Start of Block

(** The index [Math.floor(x * n)] of the code, for a double [x] of [0,1)
    and a length [n] up to 16: it is below [n], and the exact product lies
    in the slice of the index, or up to 2^-50 below it. *)
Lemma floor_product x (n : Z) :
  isDouble x → (0 <= x)%Q → (x < 1)%Q → 1 ≤ n ≤ 16 →
  0 ≤ Qfloor (roundDouble (x * inject_Z n)) < n ∧
  (inject_Z (Qfloor (roundDouble (x * inject_Z n))) - (1 # 2 ^ 50)
     <= x * inject_Z n)%Q ∧
  (x * inject_Z n < inject_Z (Qfloor (roundDouble (x * inject_Z n)) + 1))%Q.
Proof.
  intros Hdouble Hx Hlt Hn.
  set (y := (x * inject_Z n)%Q). set (i := Qfloor (roundDouble y)).
  assert (inject_Z 1 <= inject_Z n)%Q as Hn1 by (rewrite <- Zle_Qle; lia).
  change (inject_Z 1) with 1%Q in Hn1.
  assert (inject_Z n <= inject_Z 16)%Q as Hn16 by (rewrite <- Zle_Qle; lia).
  change (inject_Z 16) with 16%Q in Hn16.
  assert (0 <= y)%Q as Hy by (apply Qmult_le_0_compat; lra).
  pose proof (double_below_one x Hdouble Hx Hlt) as Hpred.
  assert (y <= inject_Z n - inject_Z n * (1 # 2 ^ 53))%Q as Hy1.
  { unfold y.
    assert (inject_Z n - inject_Z n * (1 # 2 ^ 53)
            == (1 - (1 # 2 ^ 53)) * inject_Z n)%Q as -> by ring.
    apply Qmult_le_compat_r; lra. }
  assert (0 < (1 # 2 ^ 53))%Q as H53 by done.
  assert (y < inject_Z n)%Q as Hyn.
  { assert (0 < inject_Z n * (1 # 2 ^ 53))%Q
      by (apply Qmult_lt_0_compat; lra). lra. }
  assert (y < 16)%Q as Hy16 by lra.
  pose proof (ulp_pos y) as Hu.
  pose proof (ulp_below y (inject_Z n) Hy Hyn Hn1) as Hgap.
  assert ((1 # 2 ^ 52) == 2 * (1 # 2 ^ 53))%Q as H52 by by vm_compute.
  assert ((1 # 2 ^ 49) == 2 * (1 # 2 ^ 50))%Q as H49 by by vm_compute.
  split; [split|split].
  - apply Qfloor_ge_Z.
    destruct (ulp_grid y 0 Hy Hy16) as (_ & N & HN).
    assert (inject_Z 0 == inject_Z 0 * ulp y)%Q as -> by ring.
    apply roundDouble_grid_ge. change (inject_Z 0) with 0%Q. lra.
  - apply Qfloor_lt_Z.
    destruct (ulp_grid y n Hy Hy16) as (_ & N & HN).
    assert (roundDouble y <= inject_Z (N - 1) * ulp y)%Q as Hle.
    { apply roundDouble_grid_lt_half.
      assert ((inject_Z N - (1 # 2)) * ulp y
              == inject_Z n - (1 # 2) * ulp y)%Q as -> by (rewrite HN; ring).
      rewrite H52 in Hgap.
      assert (inject_Z n * (2 * (1 # 2 ^ 53))
              == 2 * (inject_Z n * (1 # 2 ^ 53)))%Q as Hassoc by ring.
      rewrite Hassoc in Hgap. lra. }
    assert (inject_Z (N - 1) * ulp y == inject_Z n - ulp y)%Q as Hpred'.
    { rewrite inject_Z_pred, HN. ring. }
    lra.
  - destruct (ulp_grid y i Hy Hy16) as (Hsmall & N & HN).
    assert (inject_Z N * ulp y <= roundDouble y)%Q as Hle
      by (rewrite <- HN; apply Qfloor_le).
    apply roundDouble_grid_ge_half in Hle.
    assert ((inject_Z N - (1 # 2)) * ulp y
            == inject_Z i - (1 # 2) * ulp y)%Q as Heq by (rewrite HN; ring).
    rewrite Heq in Hle. rewrite H49 in Hsmall. lra.
  - apply Qnot_le_lt. intros Hge.
    destruct (ulp_grid y (i + 1) Hy Hy16) as (_ & N & HN).
    rewrite HN in Hge. apply roundDouble_grid_ge in Hge. rewrite <- HN in Hge.
    apply Qfloor_ge_Z in Hge. fold i in Hge. lia.
Qed.

(** The gap of a [y] between 2^L and 2^(L+1) units of 2^-1074. *)
Lemma ulp_binade y L :
  0 ≤ L →
  (inject_Z (2 ^ L) <= y * inject_Z (2 ^ 1074))%Q →
  (y * inject_Z (2 ^ 1074) < inject_Z (2 ^ (L + 1)))%Q →
  ulp y = (inject_Z (2 ^ Z.max (L - 52) 0) / inject_Z (2 ^ 1074))%Q.
Proof.
  intros HL Hlow Hhigh.
  pose proof (pow2_pos 1074 ltac:(lia)) as HW.
  pose proof (pow2_pos L HL) as HpL.
  assert (0 <= y)%Q as Hy.
  { apply Qnot_lt_le. intros Hneg.
    assert (y * inject_Z (2 ^ 1074) <= 0 * inject_Z (2 ^ 1074))%Q
      by (apply Qmult_le_compat_r; lra).
    lra. }
  unfold ulp.
  assert (Qfloor (Qabs y * inject_Z (2 ^ 1074)) =
          Qfloor (y * inject_Z (2 ^ 1074))) as ->.
  { apply Qfloor_comp. by rewrite Qabs_pos. }
  apply Qfloor_ge_Z in Hlow. apply Qfloor_lt_Z in Hhigh.
  by rewrite (Z.log2_unique _ L).
Qed.

(** No double lies between a decimal [c] and the double written [c], when
    that double is the one next above [c]: a double under the literal is
    under the decimal. *)
Lemma double_under_literal c x L :
  0 ≤ L →
  (inject_Z (2 ^ L) <= c * inject_Z (2 ^ 1074))%Q →
  (roundDouble c * inject_Z (2 ^ 1074) <= inject_Z (2 ^ (L + 1)))%Q →
  (inject_Z (roundHalfEven (c / ulp c) - 1) * ulp c < c)%Q →
  isDouble x → (x < roundDouble c)%Q → (x < c)%Q.
Proof.
  intros HL Hlow Hhigh Hprev Hdouble Hlt.
  destruct (Qlt_le_dec x c) as [|Hge]; [done|]. exfalso.
  pose proof (pow2_pos 1074 ltac:(lia)) as HW.
  assert (ulp x = ulp c) as Hulp.
  { rewrite (ulp_binade x L), (ulp_binade c L); try done.
    - eapply Qlt_le_trans; [|exact Hhigh]. apply Qmult_lt_r; [done | lra].
    - eapply Qle_trans; [exact Hlow|]. by apply Qmult_le_compat_r; [|lra].
    - eapply Qlt_le_trans; [|exact Hhigh]. by apply Qmult_lt_r. }
  pose proof (ulp_pos c) as Hu.
  unfold isDouble in Hdouble. unfold roundDouble in Hdouble, Hlt.
  rewrite Hulp in Hdouble.
  set (Mx := roundHalfEven (x / ulp c)) in *.
  set (Mc := roundHalfEven (c / ulp c)) in *.
  rewrite <- Hdouble in Hlt. apply Qmult_lt_r in Hlt; [|done].
  rewrite <- Zlt_Qlt in Hlt.
  assert (inject_Z Mx <= inject_Z (Mc - 1))%Q as Hle
    by (rewrite <- Zle_Qle; lia).
  apply (Qmult_le_compat_r _ _ (ulp c)) in Hle; [|lra].
  rewrite Hdouble in Hle. lra.
Qed.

End of Block

Exercise instructions: Set down all of the data above, word for word.

Answer box:
(** The index [Math.floor(x * n)] of the code, for a double [x] of [0,1)
    and a length [n] up to 16: it is below [n], and the exact product lies
    in the slice of the index, or up to 2^-50 below it. *)
Lemma floor_product x (n : Z) :
  isDouble x → (0 <= x)%Q → (x < 1)%Q → 1 ≤ n ≤ 16 →
  0 ≤ Qfloor (roundDouble (x * inject_Z n)) < n ∧
  (inject_Z (Qfloor (roundDouble (x * inject_Z n))) - (1 # 2 ^ 50)
     <= x * inject_Z n)%Q ∧
  (x * inject_Z n < inject_Z (Qfloor (roundDouble (x * inject_Z n)) + 1))%Q.
Proof.
  intros Hdouble Hx Hlt Hn.
  set (y := (x * inject_Z n)%Q). set (i := Qfloor (roundDouble y)).
  assert (inject_Z 1 <= inject_Z n)%Q as Hn1 by (rewrite <- Zle_Qle; lia).
  change (inject_Z 1) with 1%Q in Hn1.
  assert (inject_Z n <= inject_Z 16)%Q as Hn16 by (rewrite <- Zle_Qle; lia).
  change (inject_Z 16) with 16%Q in Hn16.
  assert (0 <= y)%Q as Hy by (apply Qmult_le_0_compat; lra).
  pose proof (double_below_one x Hdouble Hx Hlt) as Hpred.
  assert (y <= inject_Z n - inject_Z n * (1 # 2 ^ 53))%Q as Hy1.
  { unfold y.
    assert (inject_Z n - inject_Z n * (1 # 2 ^ 53)
            == (1 - (1 # 2 ^ 53)) * inject_Z n)%Q as -> by ring.
    apply Qmult_le_compat_r; lra. }
  assert (0 < (1 # 2 ^ 53))%Q as H53 by done.
  assert (y < inject_Z n)%Q as Hyn.
  { assert (0 < inject_Z n * (1 # 2 ^ 53))%Q
      by (apply Qmult_lt_0_compat; lra). lra. }
  assert (y < 16)%Q as Hy16 by lra.
  pose proof (ulp_pos y) as Hu.
  pose proof (ulp_below y (inject_Z n) Hy Hyn Hn1) as Hgap.
  assert ((1 # 2 ^ 52) == 2 * (1 # 2 ^ 53))%Q as H52 by by vm_compute.
  assert ((1 # 2 ^ 49) == 2 * (1 # 2 ^ 50))%Q as H49 by by vm_compute.
  split; [split|split].
  - apply Qfloor_ge_Z.
    destruct (ulp_grid y 0 Hy Hy16) as (_ & N & HN).
    assert (inject_Z 0 == inject_Z 0 * ulp y)%Q as -> by ring.
    apply roundDouble_grid_ge. change (inject_Z 0) with 0%Q. lra.
  - apply Qfloor_lt_Z.
    destruct (ulp_grid y n Hy Hy16) as (_ & N & HN).
    assert (roundDouble y <= inject_Z (N - 1) * ulp y)%Q as Hle.
    { apply roundDouble_grid_lt_half.
      assert ((inject_Z N - (1 # 2)) * ulp y
              == inject_Z n - (1 # 2) * ulp y)%Q as -> by (rewrite HN; ring).
      rewrite H52 in Hgap.
      assert (inject_Z n * (2 * (1 # 2 ^ 53))
              == 2 * (inject_Z n * (1 # 2 ^ 53)))%Q as Hassoc by ring.
      rewrite Hassoc in Hgap. lra. }
    assert (inject_Z (N - 1) * ulp y == inject_Z n - ulp y)%Q as Hpred'.
    { rewrite inject_Z_pred, HN. ring. }
    lra.
  - destruct (ulp_grid y i Hy Hy16) as (Hsmall & N & HN).
    assert (inject_Z N * ulp y <= roundDouble y)%Q as Hle
      by (rewrite <- HN; apply Qfloor_le).
    apply roundDouble_grid_ge_half in Hle.
    assert ((inject_Z N - (1 # 2)) * ulp y
            == inject_Z i - (1 # 2) * ulp y)%Q as Heq by (rewrite HN; ring).
    rewrite Heq in Hle. rewrite H49 in Hsmall. lra.
  - apply Qnot_le_lt. intros Hge.
    destruct (ulp_grid y (i + 1) Hy Hy16) as (_ & N & HN).
    rewrite HN in Hge. apply roundDouble_grid_ge in Hge. rewrite <- HN in Hge.
    apply Qfloor_ge_Z in Hge. fold i in Hge. lia.
Qed.

(** The gap of a [y] between 2^L and 2^(L+1) units of 2^-1074. *)
Lemma ulp_binade y L :
  0 ≤ L →
  (inject_Z (2 ^ L) <= y * inject_Z (2 ^ 1074))%Q →
  (y * inject_Z (2 ^ 1074) < inject_Z (2 ^ (L + 1)))%Q →
  ulp y = (inject_Z (2 ^ Z.max (L - 52) 0) / inject_Z (2 ^ 1074))%Q.
Proof.
  intros HL Hlow Hhigh.
  pose proof (pow2_pos 1074 ltac:(lia)) as HW.
  pose proof (pow2_pos L HL) as HpL.
  assert (0 <= y)%Q as Hy.
  { apply Qnot_lt_le. intros Hneg.
    assert (y * inject_Z (2 ^ 1074) <= 0 * inject_Z (2 ^ 1074))%Q
      by (apply Qmult_le_compat_r; lra).
    lra. }
  unfold ulp.
  assert (Qfloor (Qabs y * inject_Z (2 ^ 1074)) =
          Qfloor (y * inject_Z (2 ^ 1074))) as ->.
  { apply Qfloor_comp. by rewrite Qabs_pos. }
  apply Qfloor_ge_Z in Hlow. apply Qfloor_lt_Z in Hhigh.
  by rewrite (Z.log2_unique _ L).
Qed.

(** No double lies between a decimal [c] and the double written [c], when
    that double is the one next above [c]: a double under the literal is
    under the decimal. *)
Lemma double_under_literal c x L :
  0 ≤ L →
  (inject_Z (2 ^ L) <= c * inject_Z (2 ^ 1074))%Q →
  (roundDouble c * inject_Z (2 ^ 1074) <= inject_Z (2 ^ (L + 1)))%Q →
  (inject_Z (roundHalfEven (c / ulp c) - 1) * ulp c < c)%Q →
  isDouble x → (x < roundDouble c)%Q → (x < c)%Q.
Proof.
  intros HL Hlow Hhigh Hprev Hdouble Hlt.
  destruct (Qlt_le_dec x c) as [|Hge]; [done|]. exfalso.
  pose proof (pow2_pos 1074 ltac:(lia)) as HW.
  assert (ulp x = ulp c) as Hulp.
  { rewrite (ulp_binade x L), (ulp_binade c L); try done.
    - eapply Qlt_le_trans; [|exact Hhigh]. apply Qmult_lt_r; [done | lra].
    - eapply Qle_trans; [exact Hlow|]. by apply Qmult_le_compat_r; [|lra].
    - eapply Qlt_le_trans; [|exact Hhigh]. by apply Qmult_lt_r. }
  pose proof (ulp_pos c) as Hu.
  unfold isDouble in Hdouble. unfold roundDouble in Hdouble, Hlt.
  rewrite Hulp in Hdouble.
  set (Mx := roundHalfEven (x / ulp c)) in *.
  set (Mc := roundHalfEven (c / ulp c)) in *.
  rewrite <- Hdouble in Hlt. apply Qmult_lt_r in Hlt; [|done].
  rewrite <- Zlt_Qlt in Hlt.
  assert (inject_Z Mx <= inject_Z (Mc - 1))%Q as Hle
    by (rewrite <- Zle_Qle; lia).
  apply (Qmult_le_compat_r _ _ (ulp c)) in Hle; [|lra].
  rewrite Hdouble in Hle. lra.
Qed.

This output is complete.